Orbital characteristics
- Epoch 4 September 2017 (JD 2458000.5)
- Uncertainty parameter 0
- Observation arc: 62.77 yr (22,925 days)
- Aphelion: 2.6010 AU
- Perihelion: 1.8491 AU
- Semi-major axis: 2.2251 AU
- Eccentricity: 0.1690
- Orbital period (sidereal): 3.32 yr (1,212 days)
- Mean anomaly: 323.78°
- Mean motion: 0° 17^{m} 49.2^{s} / day
- Inclination: 4.5495°
- Longitude of ascending node: 249.34°
- Argument of perihelion: 137.38°

Physical characteristics
- Dimensions: 3.71 km (calculated)
- Synodic rotation period: 11.0942±0.0116 h
- Geometric albedo: 0.24 (assumed)
- Spectral type: S
- Absolute magnitude (H): 13.871±0.002 (R) · 14.0 · 14.19±0.33 · 14.32

= 3771 Alexejtolstoj =

Main-belt asteroid

3771 Alexejtolstoj (provisional designation ) is a stony Flora asteroid from the inner regions of the asteroid belt, approximately 3.7 kilometers in diameter.

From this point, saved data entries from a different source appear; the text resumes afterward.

(* ===== verification/Standards.v ===== *)
(** * The primitives as their standards define them

    An instance of [Crypto] with the algorithms the crates implement: MD5
    (RFC 1321), HMAC (RFC 2104), AES-128 (FIPS 197), Base64 (RFC 4648) and
    ChaCha20 (RFC 8439), with the standards' own test vectors.  Nothing in
    the development depends on it but the evaluation of the unit tests
    (Tests.v); that it satisfies [CryptoLaws] says that what the theorems
    assume of the crates holds for these algorithms. *)

From Stdlib Require Import Btauto.
From S2P Require Import Prelude Kdf.

#[local] Open Scope Z_scope.

Module Standards.

(** ** 32-bit words *)

Definition w32 (x : Z) : Z := Z.land x 4294967295.
Definition rotl (x n : Z) : Z := Z.lor (w32 (Z.shiftl x n)) (Z.shiftr x (32 - n)).
Definition add32 (x y : Z) : Z := w32 (x + y).
Definition not32 (x : Z) : Z := Z.lxor x 4294967295.

(** Little-endian words of a byte string. *)
Fixpoint words (n : nat) (b : bytes) : list Z :=
  match n with
  | O => []
  | S n => le_combine (take 4 b) :: words n (drop 4 b)
  end.

(** ** MD5 *)

Definition md5_k : list Z :=
  [0xd76aa478; 0xe8c7b756; 0x242070db; 0xc1bdceee; 0xf57c0faf; 0x4787c62a; 0xa8304613; 0xfd469501;
   0x698098d8; 0x8b44f7af; 0xffff5bb1; 0x895cd7be; 0x6b901122; 0xfd987193; 0xa679438e; 0x49b40821;
   0xf61e2562; 0xc040b340; 0x265e5a51; 0xe9b6c7aa; 0xd62f105d; 0x02441453; 0xd8a1e681; 0xe7d3fbc8;
   0x21e1cde6; 0xc33707d6; 0xf4d50d87; 0x455a14ed; 0xa9e3e905; 0xfcefa3f8; 0x676f02d9; 0x8d2a4c8a;
   0xfffa3942; 0x8771f681; 0x6d9d6122; 0xfde5380c; 0xa4beea44; 0x4bdecfa9; 0xf6bb4b60; 0xbebfbc70;
   0x289b7ec6; 0xeaa127fa; 0xd4ef3085; 0x04881d05; 0xd9d4d039; 0xe6db99e5; 0x1fa27cf8; 0xc4ac5665;
   0xf4292244; 0x432aff97; 0xab9423a7; 0xfc93a039; 0x655b59c3; 0x8f0ccc92; 0xffeff47d; 0x85845dd1;
   0x6fa87e4f; 0xfe2ce6e0; 0xa3014314; 0x4e0811a1; 0xf7537e82; 0xbd3af235; 0x2ad7d2bb; 0xeb86d391].

Definition md5_shift (i : nat) : Z :=
  nth (4 * (i / 16) + i mod 4) [7; 12; 17; 22; 5; 9; 14; 20; 4; 11; 16; 23; 6; 10; 15; 21] 0.

Definition md5_mix (i : nat) (b c d : Z) : Z :=
  match (i / 16)%nat with
  | O => Z.lor (Z.land b c) (Z.land (not32 b) d)
  | S O => Z.lor (Z.land d b) (Z.land (not32 d) c)
  | S (S O) => Z.lxor b (Z.lxor c d)
  | _ => Z.lxor c (Z.lor b (not32 d))
  end.

Definition md5_index (i : nat) : nat :=
  match (i / 16)%nat with
  | O => i
  | S O => (5 * i + 1) mod 16
  | S (S O) => (3 * i + 5) mod 16
  | _ => (7 * i) mod 16
  end.

Definition md5_state : Type := Z * Z * Z * Z.

Definition md5_step (m : list Z) (s : md5_state) (i : nat) : md5_state :=
  let '(a, b, c, d) := s in
  let f := w32 (md5_mix i b c d + a + nth i md5_k 0 + nth (md5_index i) m 0) in
  (d, add32 b (rotl f (md5_shift i)), b, c).

Definition md5_block (s : md5_state) (block : bytes) : md5_state :=
  let '(a, b, c, d) := s in
  let '(a', b', c', d') := fold_left (md5_step (words 16 block)) (seq 0 64) s in
  (add32 a a', add32 b b', add32 c c', add32 d d').

Fixpoint blocks (n k : nat) (b : bytes) : list bytes :=
  match n with
  | O => []
  | S n => take k b :: blocks n k (drop k b)
  end.

Definition md5_pad (m : bytes) : bytes :=
  let len := length m in
  let zeros := ((119 - len mod 64) mod 64)%nat in
  m ++ Byte.x80 :: repeat Byte.x00 zeros ++ le_split 8 (8 * Z.of_nat len).

Definition md5 (m : bytes) : bytes :=
  let p := md5_pad m in
  let '(a, b, c, d) := fold_left md5_block (blocks (length p / 64) 64 p)
    (0x67452301, 0xefcdab89, 0x98badcfe, 0x10325476) in
  le_split 4 a ++ le_split 4 b ++ le_split 4 c ++ le_split 4 d.

(** ** HMAC-MD5 *)

Definition hmac_key (k : bytes) : bytes :=
  let k := if (64 <? length k)%nat then md5 k else k in k ++ repeat Byte.x00 (64 - length k).

Definition hmac (k m : bytes) : bytes :=
  let k := hmac_key k in
  md5 (map (u8_xor Byte.x5c) k ++ md5 (map (u8_xor Byte.x36) k ++ m)).

(** ** Base64 *)

Definition base64_char (n : Z) : byte :=
  byte.of_Z (if n <? 26 then 65 + n else if n <? 52 then 71 + n else if n <? 62 then n - 4
             else if n =? 62 then 43 else 47).

Definition sextet (x i : Z) : byte := base64_char (Z.land (Z.shiftr x (6 * i)) 63).

Fixpoint base64 (b : bytes) : bytes :=
  let u := byte.unsigned in
  match b with
  | x :: y :: z :: b =>
      let v := u x * 65536 + u y * 256 + u z in
      sextet v 3 :: sextet v 2 :: sextet v 1 :: sextet v 0 :: base64 b
  | [x; y] => let v := u x * 65536 + u y * 256 in [sextet v 3; sextet v 2; sextet v 1; Byte.x3d]
  | [x] => let v := u x * 65536 in [sextet v 3; sextet v 2; Byte.x3d; Byte.x3d]
  | [] => []
  end.

(** ** AES-128 *)

(** Multiplication by x in GF(2^8). *)
Definition xtime (b : byte) : byte :=
  let y := 2 * byte.unsigned b in byte.of_Z (if 256 <=? y then Z.lxor y 0x11b else y).

Fixpoint gf_mul (n : nat) (a b : byte) : byte :=
  match n with
  | O => Byte.x00
  | S n =>
      let rest := gf_mul n (xtime a) (byte.of_Z (Z.shiftr (byte.unsigned b) 1)) in
      if Z.testbit (byte.unsigned b) 0 then u8_xor a rest else rest
  end.

Definition gf (a b : byte) : byte := gf_mul 8 a b.

(** The inverse is the power 254. *)
Definition gf_inv (a : byte) : byte :=
  let a2 := gf a a in let a4 := gf a2 a2 in let a8 := gf a4 a4 in let a16 := gf a8 a8 in
  let a32 := gf a16 a16 in let a64 := gf a32 a32 in let a128 := gf a64 a64 in
  gf a128 (gf a64 (gf a32 (gf a16 (gf a8 (gf a4 a2))))).

Definition rotl8 (b : byte) (n : Z) : byte :=
  let x := byte.unsigned b in byte.of_Z (Z.lor (Z.shiftl x n) (Z.shiftr x (8 - n))).

Definition sbox_of (b : byte) : byte :=
  let i := gf_inv b in
  u8_xor (u8_xor (u8_xor i (rotl8 i 1)) (u8_xor (rotl8 i 2) (rotl8 i 3))) (u8_xor (rotl8 i 4) Byte.x63).

Definition all_bytes : bytes := Eval vm_compute in map (fun n => byte.of_Z (Z.of_nat n)) (seq 0 256).

Definition sbox_table : bytes := Eval vm_compute in map sbox_of all_bytes.
Definition sbox (b : byte) : byte := nth (u8_idx b) sbox_table Byte.x00.

Definition inv_table : bytes := Eval vm_compute in
  map (fun c => hd Byte.x00 (List.filter (fun b => Byte.eqb (sbox b) c) all_bytes)) all_bytes.
Definition inv_sbox (b : byte) : byte := nth (u8_idx b) inv_table Byte.x00.

Definition permute (p : list nat) (s : bytes) : bytes := map (fun i => nth i s Byte.x00) p.
Definition shift_rows : bytes -> bytes := permute [0; 5; 10; 15; 4; 9; 14; 3; 8; 13; 2; 7; 12; 1; 6; 11]%nat.
Definition inv_shift_rows : bytes -> bytes := permute [0; 13; 10; 7; 4; 1; 14; 11; 8; 5; 2; 15; 12; 9; 6; 3]%nat.

Definition x2 := xtime.
Definition x4 (b : byte) : byte := xtime (xtime b).
Definition x8 (b : byte) : byte := xtime (xtime (xtime b)).
Definition x3 (b : byte) : byte := u8_xor (x2 b) b.
Definition x9 (b : byte) : byte := u8_xor (x8 b) b.
Definition x11 (b : byte) : byte := u8_xor (u8_xor (x8 b) (x2 b)) b.
Definition x13 (b : byte) : byte := u8_xor (u8_xor (x8 b) (x4 b)) b.
Definition x14 (b : byte) : byte := u8_xor (u8_xor (x8 b) (x4 b)) (x2 b).

Definition xor4 (a b c d : byte) : byte := u8_xor (u8_xor a b) (u8_xor c d).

It was discovered on 20 September 1974, by Russian–Ukrainian astronomer Lyudmila Zhuravleva at the Crimean Astrophysical Observatory in Nauchnyj on the Crimean peninsula. The asteroid was named after writer Aleksey Nikolayevich Tolstoy.

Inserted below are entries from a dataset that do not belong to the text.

(* ===== verification/Protocol.v ===== *)
(** * The [auth_aes128_md5] protocol layer ([src/src/ssr/protocol.rs])

    [AuthAes128Md5] is the per-connection state; [server_post_decrypt] and
    [server_pre_encrypt] are the receive and send paths as state-and-error
    computations with Rust's slice panics, the two [udp_*] functions the
    datagram codec. *)

From S2P Require Import Prelude Errors Kdf Str.

(** [SALT], [UNIT_LEN], [MAX_PACKET]. *)
Definition SALT : bytes := String.list_byte_of_string "auth_aes128_md5".
Definition UNIT_LEN : nat := Z.to_nat 8100.
Definition MAX_PACKET : nat := Z.to_nat 8192.

Module AuthAes128Md5.

(** [struct AuthAes128Md5]. *)
Record t : Type := {
  master_key : bytes;
  user_key : bytes;
  users : gmap Z bytes;
  is_multi_user : Z;
  user_id : option Z;
  aes_key : bytes;
  recv_iv : bytes;
  recv_buf : bytes;
  has_recv_header : bool;
  recv_id : Z;
  pack_id : Z
}.

(** Assignments [self.field = v]. *)
Definition set_user_key (v : bytes) (s : t) : t :=
  {| master_key := master_key s; user_key := v; users := users s;
     is_multi_user := is_multi_user s; user_id := user_id s; aes_key := aes_key s;
     recv_iv := recv_iv s; recv_buf := recv_buf s; has_recv_header := has_recv_header s;
     recv_id := recv_id s; pack_id := pack_id s |}.
Definition set_user_id (v : option Z) (s : t) : t :=
  {| master_key := master_key s; user_key := user_key s; users := users s;
     is_multi_user := is_multi_user s; user_id := v; aes_key := aes_key s;
     recv_iv := recv_iv s; recv_buf := recv_buf s; has_recv_header := has_recv_header s;
     recv_id := recv_id s; pack_id := pack_id s |}.
Definition set_aes_key (v : bytes) (s : t) : t :=
  {| master_key := master_key s; user_key := user_key s; users := users s;
     is_multi_user := is_multi_user s; user_id := user_id s; aes_key := v;
     recv_iv := recv_iv s; recv_buf := recv_buf s; has_recv_header := has_recv_header s;
     recv_id := recv_id s; pack_id := pack_id s |}.
Definition set_recv_buf (v : bytes) (s : t) : t :=
  {| master_key := master_key s; user_key := user_key s; users := users s;
     is_multi_user := is_multi_user s; user_id := user_id s; aes_key := aes_key s;
     recv_iv := recv_iv s; recv_buf := v; has_recv_header := has_recv_header s;
     recv_id := recv_id s; pack_id := pack_id s |}.
Definition set_has_recv_header (v : bool) (s : t) : t :=
  {| master_key := master_key s; user_key := user_key s; users := users s;
     is_multi_user := is_multi_user s; user_id := user_id s; aes_key := aes_key s;
     recv_iv := recv_iv s; recv_buf := recv_buf s; has_recv_header := v;
     recv_id := recv_id s; pack_id := pack_id s |}.
Definition set_recv_id (v : Z) (s : t) : t :=
  {| master_key := master_key s; user_key := user_key s; users := users s;
     is_multi_user := is_multi_user s; user_id := user_id s; aes_key := aes_key s;
     recv_iv := recv_iv s; recv_buf := recv_buf s; has_recv_header := has_recv_header s;
     recv_id := v; pack_id := pack_id s |}.
Definition set_pack_id (v : Z) (s : t) : t :=
  {| master_key := master_key s; user_key := user_key s; users := users s;
     is_multi_user := is_multi_user s; user_id := user_id s; aes_key := aes_key s;
     recv_iv := recv_iv s; recv_buf := recv_buf s; has_recv_header := has_recv_header s;
     recv_id := recv_id s; pack_id := v |}.

Section Code.
Context `{Crypto}.

(** The key derivation shared by [new] and [rebuild_aes_key]. *)
Definition aes_seed (key : bytes) : bytes := base64_encode key ++ SALT.

Definition derive_aes_key (key : bytes) : res error bytes :=
  copy_from_slice 16 (evp_bytes_to_key (aes_seed key) 16).

(** [AuthAes128Md5::new]. *)
Definition new (mk iv : bytes) (us : gmap Z bytes) (multi : Z) : res error t :=
  k ← derive_aes_key mk;
  Ok {| master_key := mk; user_key := mk; users := us; is_multi_user := multi;
        user_id := None; aes_key := k; recv_iv := iv; recv_buf := [];
        has_recv_header := false; recv_id := 1; pack_id := 1 |}.

Definition rebuild_aes_key : ST t error () :=
  s ← get;
  k ← lift (derive_aes_key (user_key s));
  modify (set_aes_key k).

Definition aes_decrypt_block (s : t) (block16 : bytes) : res error bytes :=
  block ← copy_from_slice 16 block16;
  Ok (aes128_decrypt (aes_key s) block).

(** [u16_le]. *)
Definition u16_le (b : bytes) : res error nat :=
  w ← index_n b 0 2; Ok (Z.to_nat (u16_from_le w)).

(** The user look-up of [server_post_decrypt] (lines 109-119). *)
Definition select_user (uid : Z) : ST t error () :=
  s ← get;
  match users s !! uid with
  | Some key =>
      modify (set_user_id (Some uid));;
      modify (set_user_key key);;
      rebuild_aes_key
  | None =>
      if (is_multi_user s =? 2)%Z then
        modify (set_user_id None);;
        modify (set_user_key (recv_iv s));;
        rebuild_aes_key
      else mret ()
  end.

(** [a != b] on byte strings. *)
Definition differ (a b : bytes) : bool := bool_decide (a <> b).

(** The auth-header phase (lines 80-142): [None] is the early
    [return Ok(out)] that waits for more bytes. *)
Definition recv_auth_header : ST t error (option bytes) :=
  s ← get;
  let buf := recv_buf s in
  let mac_key := recv_iv s ++ master_key s in
  (if 7 <=? length buf then
     d ← lift (slice buf 0 1);
     got ← lift (slice buf 1 7);
     lift (bail_if (differ (hmac_md5_prefix mac_key d 6) got) CheckHeadMismatch)
   else mret ());;
  if length buf <? 31 then mret None
  else
    d ← lift (slice buf 7 27);
    got ← lift (slice buf 27 31);
    lift (bail_if (differ (hmac_md5_prefix mac_key d 4) got) AuthHmacMismatch);;
    w ← lift (index_n buf 7 4);
    select_user (u32_from_le w);;
    s ← get;
    block ← lift (slice buf 11 27);
    head ← lift (aes_decrypt_block s block);
    w ← lift (slice head 12 14);
    len ← lift (u16_le w);
    lift (bail_if (negb ((31 <=? len) && (len <? MAX_PACKET))) (BadAuthLength len));;
    if length buf <? len then mret None
    else
      w ← lift (slice head 14 16);
      rnd_len ← lift (u16_le w);
      body ← lift (slice buf 0 (len - 4));
      got ← lift (slice buf (len - 4) len);
      lift (bail_if (differ (hmac_md5_prefix (user_key s) body 4) got) AuthChecksumMismatch);;
      let payload_start := 31 + rnd_len in
      lift (bail_if (len - 4 <? payload_start) (RndLenOverrun rnd_len));;
      out ← lift (slice buf payload_start (len - 4));
      rest ← lift (drain_front len buf);
      modify (set_recv_buf rest);;
      modify (set_has_recv_header true);;
      mret (Some out).

(** The [while] loop over streaming packets (lines 145-177). *)
Fixpoint recv_packets (fuel : nat) (out : bytes) : ST t error bytes :=
  match fuel with
  | 0 => lift OutOfFuel
  | S fuel =>
      s ← get;
      let buf := recv_buf s in
      if 4 <? length buf then
        let mac_key := user_key s ++ u32_to_le (recv_id s) in
        d ← lift (slice buf 0 2);
        got ← lift (slice buf 2 4);
        lift (bail_if (differ (hmac_md5_prefix mac_key d 2) got) LengthHmacMismatch);;
        len ← lift (u16_le d);
        lift (bail_if (negb ((7 <=? len) && (len <? MAX_PACKET))) (BadDataLength len));;
        if length buf <? len then mret out
        else
          body ← lift (slice buf 0 (len - 4));
          got ← lift (slice buf (len - 4) len);
          lift (bail_if (differ (hmac_md5_prefix mac_key body 4) got) DataChecksumMismatch);;
          modify (set_recv_id (u32_succ (recv_id s)));;
          marker ← lift (index buf 4);
          pos ← (if u8_idx marker <? 255 then mret (u8_idx marker + 4)
                 else w ← lift (slice buf 5 7); p ← lift (u16_le w); mret (p + 4));
          lift (bail_if (len - 4 <? pos) PaddingOverrun);;
          chunk ← lift (slice buf pos (len - 4));
          rest ← lift (drain_front len buf);
          modify (set_recv_buf rest);;
          recv_packets fuel (out ++ chunk)
      else mret out
  end.

(** [server_post_decrypt].  A packet is at least 7 bytes, so one round per
    buffered byte, and one for the failing test, is enough fuel. *)
Definition server_post_decrypt (incoming : bytes) : ST t error bytes :=
  modify (fun s => set_recv_buf (recv_buf s ++ incoming) s);;
  s ← get;
  first ← (if has_recv_header s then mret (Some []) else recv_auth_header);
  match first with
  | None => mret []
  | Some out => s ← get; recv_packets (S (length (recv_buf s))) out
  end.

(** [pack_data]. *)
Definition pack_data (buf : bytes) : ST t error bytes :=
  s ← get;
  let data := Byte.x01 :: buf in
  let data_len := usize_as_u16 (length data + 8) in
  let mac_key := user_key s ++ u32_to_le (pack_id s) in
  let len_bytes := u16_to_le data_len in
  let mac := hmac_md5_prefix mac_key len_bytes 2 in
  let packet := len_bytes ++ mac ++ data in
  let tail := hmac_md5_prefix mac_key packet 4 in
  modify (set_pack_id (u32_succ (pack_id s)));;
  mret (packet ++ tail).

(** [server_pre_encrypt]: the [while] loop, then the last packet. *)
Fixpoint pre_encrypt_loop (fuel : nat) (rest out : bytes) : ST t error bytes :=
  match fuel with
  | 0 => lift OutOfFuel
  | S fuel =>
      if UNIT_LEN <? length rest then
        unit ← lift (slice rest 0 UNIT_LEN);
        p ← pack_data unit;
        rest ← lift (slice_from rest UNIT_LEN);
        pre_encrypt_loop fuel rest (out ++ p)
      else
        p ← pack_data rest;
        mret (out ++ p)
  end.

Definition server_pre_encrypt (plaintext : bytes) : ST t error bytes :=
  pre_encrypt_loop (S (length plaintext)) plaintext [].

End Code.
End AuthAes128Md5.

Abbreviation AuthAes128Md5 := AuthAes128Md5.t (only parsing).

(** ** UDP *)

Section Udp.
Context `{Crypto}.

(** [udp_server_post_decrypt]. *)
Definition udp_server_post_decrypt (master_key : bytes) (users : gmap Z bytes)
    (is_multi_user : Z) (recv_iv buf : bytes) : res error (bytes * option Z) :=
  bail_if (length buf <? 8) (UdpTooShort (length buf));;
  w ← index_n buf (length buf - 8) 4;
  let uid := u32_from_le w in
  let '(user_key, user_id) :=
    match users !! uid with
    | Some user_key => (user_key, Some uid)
    | None => if (is_multi_user =? 0)%Z then (master_key, None) else (recv_iv, None)
    end in
  body ← slice buf 0 (length buf - 4);
  let expected := hmac_md5_prefix user_key body 4 in
  got ← slice_from buf (length buf - 4);
  bail_if (AuthAes128Md5.differ expected got) UdpHmacMismatch;;
  payload ← slice buf 0 (length buf - 8);
  Ok (payload, user_id).

(** [user_auth_key]. *)
Definition user_auth_key (password : string) : bytes := md5 (string_bytes password).

(** [udp_server_pre_encrypt]. *)
Definition udp_server_pre_encrypt (proto_key buf : bytes) : bytes :=
  let mac := hmac_md5_prefix proto_key buf 4 in
  buf ++ mac.

End Udp.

== Orbit and classification ==

The S-type asteroid is a member of the Flora family, one of the largest groups of stony asteroids in the main-belt. It orbits the Sun in the inner main-belt at a distance of 1.8–2.6 AU once every 3 years and 4 months (1,212 days). Its orbit has an eccentricity of 0.17 and an inclination of 5° with respect to the ecliptic. It was first identified as at Heidelberg Observatory in 1954. The body's observation arc begins at Nauchnyj with its official discovery observation made in 1974.

== Physical characteristics ==

A fragmentary rotational lightcurve was obtained from photometric observation made at the Palomar Transient Factory in California in December 2011. The lightcurve gave a provisional rotation period of 11.0942±0.0116 hours with a low brightness amplitude of 0.08 in magnitude (U=1). The Collaborative Asteroid Lightcurve Link assumes an albedo of 0.24 – derived from 8 Flora, the largest member and namesake of its orbital family – and calculates a diameter of 3.7 kilometers.

== Naming ==

This minor planet was named after Soviet writer and public figure, Aleksey Nikolayevich Tolstoy (1883–1945). The official naming citation was published by the Minor Planet Center on 19 October 1994 (M.P.C. 24121).